## [Task objective]
Give the line containing "match evs with" again, exactly, along with all later lines of the entries, through the last one.

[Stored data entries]
_ _ _
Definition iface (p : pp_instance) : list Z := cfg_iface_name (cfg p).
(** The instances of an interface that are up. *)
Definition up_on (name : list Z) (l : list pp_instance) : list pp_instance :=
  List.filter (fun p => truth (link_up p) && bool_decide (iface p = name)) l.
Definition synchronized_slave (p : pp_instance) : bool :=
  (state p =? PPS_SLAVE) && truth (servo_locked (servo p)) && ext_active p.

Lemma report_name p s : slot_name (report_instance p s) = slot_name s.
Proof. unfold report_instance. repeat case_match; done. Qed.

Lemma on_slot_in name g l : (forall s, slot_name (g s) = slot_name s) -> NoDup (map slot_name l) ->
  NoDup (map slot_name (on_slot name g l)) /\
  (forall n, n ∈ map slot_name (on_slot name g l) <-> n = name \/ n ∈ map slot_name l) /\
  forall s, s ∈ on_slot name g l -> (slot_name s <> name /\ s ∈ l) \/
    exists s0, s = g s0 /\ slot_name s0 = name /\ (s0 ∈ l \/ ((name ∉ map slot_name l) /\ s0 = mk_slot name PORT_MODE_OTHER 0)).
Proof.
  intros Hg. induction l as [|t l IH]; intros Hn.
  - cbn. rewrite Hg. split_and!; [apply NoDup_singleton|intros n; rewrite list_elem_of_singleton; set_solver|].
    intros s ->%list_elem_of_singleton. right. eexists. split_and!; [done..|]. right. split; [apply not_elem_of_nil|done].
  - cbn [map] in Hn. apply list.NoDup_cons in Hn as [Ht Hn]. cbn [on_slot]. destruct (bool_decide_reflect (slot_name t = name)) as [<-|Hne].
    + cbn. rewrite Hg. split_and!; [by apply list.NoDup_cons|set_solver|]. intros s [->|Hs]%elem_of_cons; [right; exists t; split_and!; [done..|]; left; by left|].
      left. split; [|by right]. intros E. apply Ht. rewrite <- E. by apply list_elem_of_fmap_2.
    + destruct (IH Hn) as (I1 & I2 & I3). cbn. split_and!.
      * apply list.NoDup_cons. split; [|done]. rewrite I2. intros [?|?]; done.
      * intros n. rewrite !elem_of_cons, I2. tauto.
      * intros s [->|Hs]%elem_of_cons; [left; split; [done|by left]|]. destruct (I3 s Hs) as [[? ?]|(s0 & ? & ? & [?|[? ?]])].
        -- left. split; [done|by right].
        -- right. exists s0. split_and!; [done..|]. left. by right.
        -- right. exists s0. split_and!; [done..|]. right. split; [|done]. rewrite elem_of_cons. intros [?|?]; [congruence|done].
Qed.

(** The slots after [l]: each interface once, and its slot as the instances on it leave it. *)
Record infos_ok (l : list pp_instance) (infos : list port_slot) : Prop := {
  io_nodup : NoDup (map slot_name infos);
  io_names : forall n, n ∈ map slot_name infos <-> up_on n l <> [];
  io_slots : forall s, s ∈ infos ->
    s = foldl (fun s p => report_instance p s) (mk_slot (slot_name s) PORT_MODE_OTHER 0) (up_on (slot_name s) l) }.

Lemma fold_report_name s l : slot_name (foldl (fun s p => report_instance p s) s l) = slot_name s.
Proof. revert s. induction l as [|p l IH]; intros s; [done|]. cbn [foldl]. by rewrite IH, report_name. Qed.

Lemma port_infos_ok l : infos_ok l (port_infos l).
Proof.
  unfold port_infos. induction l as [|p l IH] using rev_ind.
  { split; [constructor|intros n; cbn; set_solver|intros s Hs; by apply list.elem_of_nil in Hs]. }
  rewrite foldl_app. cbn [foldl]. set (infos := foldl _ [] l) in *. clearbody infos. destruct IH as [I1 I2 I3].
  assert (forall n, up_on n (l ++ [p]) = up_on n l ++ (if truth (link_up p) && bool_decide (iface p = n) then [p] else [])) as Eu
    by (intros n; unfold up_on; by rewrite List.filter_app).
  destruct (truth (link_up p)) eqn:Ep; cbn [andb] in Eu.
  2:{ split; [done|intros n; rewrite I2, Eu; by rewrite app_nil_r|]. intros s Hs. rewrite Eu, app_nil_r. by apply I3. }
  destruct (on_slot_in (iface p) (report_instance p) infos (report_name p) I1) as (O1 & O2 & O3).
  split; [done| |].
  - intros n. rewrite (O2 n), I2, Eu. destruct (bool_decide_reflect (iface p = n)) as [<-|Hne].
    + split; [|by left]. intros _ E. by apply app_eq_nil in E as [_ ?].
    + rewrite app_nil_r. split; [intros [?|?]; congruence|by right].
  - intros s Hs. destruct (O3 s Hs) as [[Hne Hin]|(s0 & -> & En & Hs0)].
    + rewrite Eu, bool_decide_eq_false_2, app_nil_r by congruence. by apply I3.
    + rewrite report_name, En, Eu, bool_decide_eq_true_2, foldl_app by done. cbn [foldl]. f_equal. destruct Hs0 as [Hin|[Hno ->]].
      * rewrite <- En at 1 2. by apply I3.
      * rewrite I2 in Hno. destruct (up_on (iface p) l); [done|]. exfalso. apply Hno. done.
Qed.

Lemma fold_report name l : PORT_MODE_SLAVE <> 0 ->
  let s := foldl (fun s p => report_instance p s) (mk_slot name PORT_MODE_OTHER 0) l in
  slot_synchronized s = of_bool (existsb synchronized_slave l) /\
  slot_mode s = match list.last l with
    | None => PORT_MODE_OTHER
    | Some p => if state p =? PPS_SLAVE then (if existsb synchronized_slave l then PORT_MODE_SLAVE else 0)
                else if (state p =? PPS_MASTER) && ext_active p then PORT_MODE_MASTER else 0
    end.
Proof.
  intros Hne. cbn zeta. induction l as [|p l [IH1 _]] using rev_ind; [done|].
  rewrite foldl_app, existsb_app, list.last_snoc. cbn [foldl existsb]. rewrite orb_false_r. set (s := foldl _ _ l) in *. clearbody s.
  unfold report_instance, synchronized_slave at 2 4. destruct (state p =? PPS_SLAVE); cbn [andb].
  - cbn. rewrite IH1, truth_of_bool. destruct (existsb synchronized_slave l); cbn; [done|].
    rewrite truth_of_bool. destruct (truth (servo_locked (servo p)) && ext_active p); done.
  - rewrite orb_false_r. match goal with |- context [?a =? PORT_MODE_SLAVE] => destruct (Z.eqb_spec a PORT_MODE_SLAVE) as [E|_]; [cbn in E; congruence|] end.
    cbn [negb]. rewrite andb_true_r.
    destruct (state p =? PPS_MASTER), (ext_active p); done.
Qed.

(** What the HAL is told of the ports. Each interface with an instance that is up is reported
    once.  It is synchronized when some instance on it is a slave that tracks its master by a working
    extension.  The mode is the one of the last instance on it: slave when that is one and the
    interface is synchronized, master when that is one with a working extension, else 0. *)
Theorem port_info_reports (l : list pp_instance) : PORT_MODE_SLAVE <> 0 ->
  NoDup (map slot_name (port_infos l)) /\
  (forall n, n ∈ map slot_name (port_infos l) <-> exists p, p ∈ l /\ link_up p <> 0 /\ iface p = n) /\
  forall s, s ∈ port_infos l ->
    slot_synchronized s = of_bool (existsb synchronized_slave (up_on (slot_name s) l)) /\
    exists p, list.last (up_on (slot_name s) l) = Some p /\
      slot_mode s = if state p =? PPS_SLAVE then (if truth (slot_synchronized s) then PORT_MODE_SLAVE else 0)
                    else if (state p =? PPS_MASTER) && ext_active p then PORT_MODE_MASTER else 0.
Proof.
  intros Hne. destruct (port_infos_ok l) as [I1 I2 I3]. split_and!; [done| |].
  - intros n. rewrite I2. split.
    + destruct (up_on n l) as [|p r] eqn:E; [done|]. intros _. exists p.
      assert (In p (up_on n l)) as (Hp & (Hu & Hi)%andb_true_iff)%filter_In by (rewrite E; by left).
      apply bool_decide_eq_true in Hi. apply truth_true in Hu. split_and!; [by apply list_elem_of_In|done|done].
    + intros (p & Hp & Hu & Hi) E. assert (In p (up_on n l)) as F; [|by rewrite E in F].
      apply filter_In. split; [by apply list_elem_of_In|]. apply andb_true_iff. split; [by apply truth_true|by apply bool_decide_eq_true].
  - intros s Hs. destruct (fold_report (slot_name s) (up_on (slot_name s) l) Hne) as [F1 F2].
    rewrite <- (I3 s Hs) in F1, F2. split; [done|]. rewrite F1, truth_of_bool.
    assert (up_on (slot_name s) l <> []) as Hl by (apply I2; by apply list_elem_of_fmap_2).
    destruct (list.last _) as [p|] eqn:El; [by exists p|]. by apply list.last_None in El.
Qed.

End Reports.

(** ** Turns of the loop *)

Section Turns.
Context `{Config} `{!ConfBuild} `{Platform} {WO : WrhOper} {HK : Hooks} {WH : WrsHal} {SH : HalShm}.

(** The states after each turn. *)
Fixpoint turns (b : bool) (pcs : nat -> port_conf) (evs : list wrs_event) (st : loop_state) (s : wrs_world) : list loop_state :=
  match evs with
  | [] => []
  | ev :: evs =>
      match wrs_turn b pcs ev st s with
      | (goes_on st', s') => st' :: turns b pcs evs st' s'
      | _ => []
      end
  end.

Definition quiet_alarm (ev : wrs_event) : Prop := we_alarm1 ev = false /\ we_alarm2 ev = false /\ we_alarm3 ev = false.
_ _ _
## [Output of the task]
  match evs with
  | [] => []
  | ev :: evs =>
      match wrs_turn b pcs ev st s with
      | (goes_on st', s') => st' :: turns b pcs evs st' s'
      | _ => []
      end
  end.

Definition quiet_alarm (ev : wrs_event) : Prop := we_alarm1 ev = false /\ we_alarm2 ev = false /\ we_alarm3 ev = false.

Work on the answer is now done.